● Material for this task

(** * time-machine: settings resolution and revision file names

    A shallow embedding of [src/history.settings.ts] (class [HistorySettings])
    and of the revision file-name codec of the history controller, together
    with the properties stated about them.

    Conventions of the embedding.
    - A JavaScript string is a [string]; one [ascii] stands for one UTF-16
      code unit below 256.
    - A value read from the configuration is a [JsValue]: the code tests
      [typeof] at run time, so the embedding keeps the dynamic type.
      Numbers are integers ([Z]).
    - Everything the class obtains from the editor, from Node or from the
      [is-path-inside] package is a field of [Host].
    - Messages shown to the user are collected in a list of [Effect]s; the
      command run when the user answers a warning is outside the embedding.
    - An exception is the [TypeError] completion. *)

From Stdlib Require Import ZArith String Ascii List Lia Bool.
From stdpp Require Import base option list gmap strings.

Local Open Scope string_scope.
Local Open Scope nat_scope.
Local Open Scope list_scope.

(* stdpp freezes the string append for [simpl]; the proofs below compute with it. *)
Local Arguments String.append : simpl nomatch.

(* ================================================================== *)
(** * JavaScript values and the string primitives the sources call     *)
(* ================================================================== *)

Module Js.

Inductive JsValue : Type :=
| VUndefined
| VNull
| VBool (b : bool)
| VNum (n : Z)
| VStr (s : string)
| VArr (l : list string).

(** ToBoolean. *)
Definition truthy (v : JsValue) : bool :=
  match v with
  | VUndefined | VNull => false
  | VBool b => b
  | VNum n => negb (n =? 0)%Z
  | VStr s => negb (String.eqb s "")
  | VArr _ => true
  end.

(** [a || b]. *)
Definition or_else (a b : JsValue) : JsValue := if truthy a then a else b.

Definition typeof_boolean (v : JsValue) : bool :=
  match v with VBool _ => true | _ => false end.

Definition typeof_string (v : JsValue) : bool :=
  match v with VStr _ => true | _ => false end.

(** [v === n] for a number literal [n]. *)
Definition strict_eq_num (v : JsValue) (n : Z) : bool :=
  match v with VNum m => (m =? n)%Z | _ => false end.

(** [v != null && v !== ''] (line 208 of history.settings.ts). *)
Definition not_nullish_nor_empty (v : JsValue) : bool :=
  match v with
  | VUndefined | VNull => false
  | VStr s => negb (String.eqb s "")
  | _ => true
  end.

(** [!x] for an optional object. *)
Definition is_undefined {A : Type} (x : option A) : bool :=
  match x with Some _ => false | None => true end.

(** The result of a function, or a statement that may throw. *)
Inductive Completion (A : Type) : Type :=
| Normal (a : A)
| TypeError.
Arguments Normal {A} a.
Arguments TypeError {A}.

(** ** Characters *)

Definition code (c : ascii) : nat := nat_of_ascii c.

Definition is_char (c : ascii) (n : nat) : bool := code c =? n.

(** [\s] restricted to code units below 256: TAB, LF, VT, FF, CR, SP, NBSP. *)
Definition is_white_space (c : ascii) : bool :=
  let n := code c in
  ((9 <=? n) && (n <=? 13)) || (n =? 32) || (n =? 160).

(** Line terminators below 256 (the characters [.] does not match). *)
Definition is_line_terminator (c : ascii) : bool :=
  let n := code c in (n =? 10) || (n =? 13).

Definition is_digit (c : ascii) : bool :=
  let n := code c in (48 <=? n) && (n <=? 57).

Definition digit_value (c : ascii) : nat := code c - 48.

(** Canonicalisation of the [/i] flag on the ASCII letters. *)
Definition to_lower (c : ascii) : ascii :=
  let n := code c in
  if (65 <=? n) && (n <=? 90) then ascii_of_nat (n + 32) else c.

Fixpoint drop_while (p : ascii -> bool) (s : string) : string :=
  match s with
  | EmptyString => EmptyString
  | String c r => if p c then drop_while p r else s
  end.

Fixpoint take_while (p : ascii -> bool) (s : string) : string :=
  match s with
  | EmptyString => EmptyString
  | String c r => if p c then String c (take_while p r) else EmptyString
  end.

Fixpoint drop (n : nat) (s : string) : string :=
  match n, s with
  | O, _ => s
  | S _, EmptyString => EmptyString
  | S m, String _ r => drop m r
  end.

Fixpoint take (n : nat) (s : string) : string :=
  match n, s with
  | O, _ => EmptyString
  | S _, EmptyString => EmptyString
  | S m, String c r => String c (take m r)
  end.

(** Some character of [s] has code [n]. *)
Fixpoint has_char (n : nat) (s : string) : bool :=
  match s with
  | EmptyString => false
  | String c r => is_char c n || has_char n r
  end.

(** [s.slice(0, -2)]. *)
Definition slice_0_minus2 (s : string) : string := take (String.length s - 2) s.

Fixpoint starts_with (p s : string) : bool :=
  match p, s with
  | EmptyString, _ => true
  | String _ _, EmptyString => false
  | String a p', String b s' => Ascii.eqb a b && starts_with p' s'
  end.

(** [s.indexOf(p)]; [None] stands for -1. *)
Fixpoint index_of (p s : string) : option nat :=
  if starts_with p s then Some 0
  else match s with
       | EmptyString => None
       | String _ r => option_map S (index_of p r)
       end.
(** * pkg/serviceapi/handler_containers.go: the container lifecycle handlers

    A shallow embedding of the Docker-compatible container handlers
    (container, killContainer, waitContainer, stopContainer,
    pauseContainer, unpauseContainer, restartContainer) together with the
    pieces of the Go standard library they rely on (strconv.Atoi,
    strconv.ParseBool, url.Values.Get, errors.Wrapf).

    The handlers are written in a small state monad: the state carries the
    world of the container runtime, the log of runtime calls made so far
    and the http.ResponseWriter the handler writes to. *)

From Stdlib Require Import ZArith String Ascii List Bool Lia.
From stdpp Require Import base option gmap strings.

Local Open Scope string_scope.
Local Open Scope Z_scope.

(** ** Go values *)

(** [len(s)] of a Go string, in bytes. *)
Definition len (s : string) : Z := Z.of_nat (String.length s).

(** [uint(x)] for an [int] operand: conversion to the unsigned type of the
    same width keeps the bit pattern. *)
Definition intSize : Z := 64.
Definition uint (x : Z) : Z := x mod 2 ^ intSize.

(** The two sentinel errors of strconv. *)
Inductive errKind : Type := ErrSyntax | ErrRange.

(** Values of Go's [error] interface that the handlers build or receive;
    the nil error is [None] in [option error]. *)
Inductive error : Type :=
| errorString (s : string)                    (* errors.New, fmt.Errorf, runtime errors *)
| withMessage (cause : error) (msg : string)  (* errors.Wrapf on a non-nil cause *)
| NumError (Func Num : string) (Err : errKind). (* *strconv.NumError *)

Definition errKind_text (k : errKind) : string :=
  match k with
  | ErrSyntax => "invalid syntax"
  | ErrRange => "value out of range"
  end.

Section ErrorText.
(** strconv.Quote, used by NumError.Error; it is not modelled. *)
Variable Quote : string -> string.

(** The [Error()] method. *)
Fixpoint error_Error (e : error) : string :=
  match e with
  | errorString s => s
  | withMessage cause msg => msg +:+ ": " +:+ error_Error cause
  | NumError f n k =>
      "strconv." +:+ f +:+ ": parsing " +:+ Quote n +:+ ": " +:+ errKind_text k
  end.
End ErrorText.

Module errors.
Definition New (msg : string) : error := errorString msg.

(** errors.Wrapf(err, format, args...): "If err is nil, Wrapf returns
    nil."  [msg] is the formatted message. *)
Definition Wrapf (err : option error) (msg : string) : option error :=
  match err with
  | None => None
  | Some e => Some (withMessage e msg)
  end.
End errors.

(** ** strconv *)

Module strconv.
Definition byte (c : ascii) : Z := Z.of_N (N_of_ascii c).

Definition syntaxError (fn str : string) : error := NumError fn str ErrSyntax.
Definition rangeError (fn str : string) : error := NumError fn str ErrRange.

Definition isDigit (c : ascii) : bool := (48 <=? byte c) && (byte c <=? 57).

Definition maxUint64 : Z := 2 ^ 64 - 1.

(** The digit loop of ParseUint(s, 10, 0): [s0] is the whole operand, [s]
    what is left to read and [n] the value read so far. *)
Fixpoint parseUintLoop (s0 s : string) (n : Z) : Z * option error :=
  match s with
  | EmptyString => (n, None)
  | String c rest =>
      if isDigit c then
        let d := byte c - 48 in
        let cutoff := maxUint64 / 10 + 1 in
        let maxVal := 2 ^ intSize - 1 in
        if cutoff <=? n then (maxVal, Some (rangeError "ParseUint" s0))
        else
          let n1 := n * 10 + d in
          if maxVal <? n1 then (maxVal, Some (rangeError "ParseUint" s0))
          else parseUintLoop s0 rest n1
      else (0, Some (syntaxError "ParseUint" s0))
  end.

Definition ParseUint10 (s : string) : Z * option error :=
  match s with
  | EmptyString => (0, Some (syntaxError "ParseUint" s))
  | _ => parseUintLoop s s 0
  end.

(** ParseInt(s, 10, 0). *)
Definition ParseInt10 (s : string) : Z * option error :=
  match s with
  | EmptyString => (0, Some (syntaxError "ParseInt" s))
  | String c rest =>
      let s0 := s in
      let neg := bool_decide (c = "-"%char) in
      let s := if bool_decide (c = "+"%char) || neg then rest else s in
      match ParseUint10 s with
      | (_, Some (NumError _ _ ErrSyntax)) => (0, Some (syntaxError "ParseInt" s0))
      | (un, _) =>
          let cutoff := 2 ^ (intSize - 1) in
          if negb neg && (cutoff <=? un) then
            (cutoff - 1, Some (rangeError "ParseInt" s0))
          else if neg && (cutoff <? un) then
            (- cutoff, Some (rangeError "ParseInt" s0))
          else (if neg then - un else un, None)
      end
  end.

(** The loop of Atoi's fast path. *)
Fixpoint atoiLoop (s : string) (n : Z) : option Z :=
  match s with
  | EmptyString => Some n
  | String ch rest =>
      if isDigit ch then atoiLoop rest (n * 10 + (byte ch - 48)) else None
  end.

(** Atoi's slow path: ParseInt, with the error relabelled. *)
Definition atoiSlow (s : string) : Z * option error :=
  match ParseInt10 s with
  | (i64, Some (NumError _ num k)) => (i64, Some (NumError "Atoi" num k))
  | r => r
  end.

(** strconv.Atoi on a platform with 64-bit int. *)
Definition Atoi (s : string) : Z * option error :=
  match s with
  | String c rest =>
      if len s <? 19 then
        (* fast path for small integers that fit the int type *)
        let signed := bool_decide (c = "-"%char) || bool_decide (c = "+"%char) in
        let digits := if signed then rest else s in
        if signed && (len digits <? 1) then (0, Some (syntaxError "Atoi" s))
        else
          match atoiLoop digits 0 with
          | None => (0, Some (syntaxError "Atoi" s))
          | Some n => (if bool_decide (c = "-"%char) then - n else n, None)
          end
      else atoiSlow s
  | EmptyString => atoiSlow s
  end.

(** strconv.ParseBool. *)
Definition ParseBool (str : string) : bool * option error :=
  if bool_decide (str ∈ ["1"; "t"; "T"; "TRUE"; "true"; "True"]) then (true, None)
  else if bool_decide (str ∈ ["0"; "f"; "F"; "FALSE"; "false"; "False"]) then (false, None)
  else (false, Some (syntaxError "ParseBool" str)).
End strconv.

(** ** Decimal integers, as the spec reads the t parameter

    A decimal numeral is a non-empty string of digits; its value is
    positional.  An integer literal is a numeral with an optional sign.
    These definitions do not follow strconv: they are what [Atoi] is
    compared with. *)

Module Decimal.
Fixpoint allDigits (s : string) : bool :=
  match s with
  | EmptyString => true
  | String c rest => strconv.isDigit c && allDigits rest
  end.

Fixpoint value (s : string) : Z :=
  match s with
  | EmptyString => 0
  | String c rest => (strconv.byte c - 48) * 10 ^ len rest + value rest
  end.

Definition numeral (s : string) : option Z :=
  match s with
  | EmptyString => None
  | _ => if allDigits s then Some (value s) else None
  end.

Definition integer (s : string) : option Z :=
  match s with
  | String c rest =>
      if bool_decide (c = "-"%char) then
        match numeral rest with Some n => Some (- n) | None => None end
      else if bool_decide (c = "+"%char) then numeral rest
      else numeral s
  | EmptyString => None
  end.

(** The range of Go's int on a 64-bit platform. *)
Definition minInt : Z := - 2 ^ 63.
Definition maxInt : Z := 2 ^ 63 - 1.
Definition inRange (n : Z) : bool := (minInt <=? n) && (n <=? maxInt).
End Decimal.

(** The three outcomes of ParseUint(s, 10, 0). *)
Inductive ParseUint_outcome (s : string) : Prop :=
| uint_value (n : Z) :
    Decimal.numeral s = Some n -> n <= strconv.maxUint64 ->
    strconv.ParseUint10 s = (n, None) -> ParseUint_outcome s
| uint_range :
    strconv.ParseUint10 s
    = (strconv.maxUint64, Some (strconv.rangeError "ParseUint" s)) ->
    (forall n, Decimal.numeral s = Some n -> strconv.maxUint64 < n) ->
    ParseUint_outcome s
| uint_syntax :
    Decimal.numeral s = None ->
    strconv.ParseUint10 s = (0, Some (strconv.syntaxError "ParseUint" s)) ->
    ParseUint_outcome s.

(** ** net/http, net/url and gorilla/mux *)

Module http.
Definition StatusOK : Z := 200.
Definition StatusNoContent : Z := 204.
Definition StatusNotModified : Z := 304.
Definition StatusBadRequest : Z := 400.
Definition StatusNotFound : Z := 404.
Definition StatusConflict : Z := 409.
Definition StatusInternalServerError : Z := 500.
End http.

(** url.Values is map[string][]string; [Get] returns the first value of the
    key, or the empty string when there is none. *)
Definition Values_Get (v : gmap string (list string)) (key : string) : string :=
  match v !! key with
  | Some (x :: _) => x
  | _ => ""
  end.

● Exercise goal
For each line in the data above that contains the string "VNum", extract the line.

● Written solution
| VNum (n : Z)
  | VNum n => negb (n =? 0)%Z
  match v with VNum m => (m =? n)%Z | _ => false end.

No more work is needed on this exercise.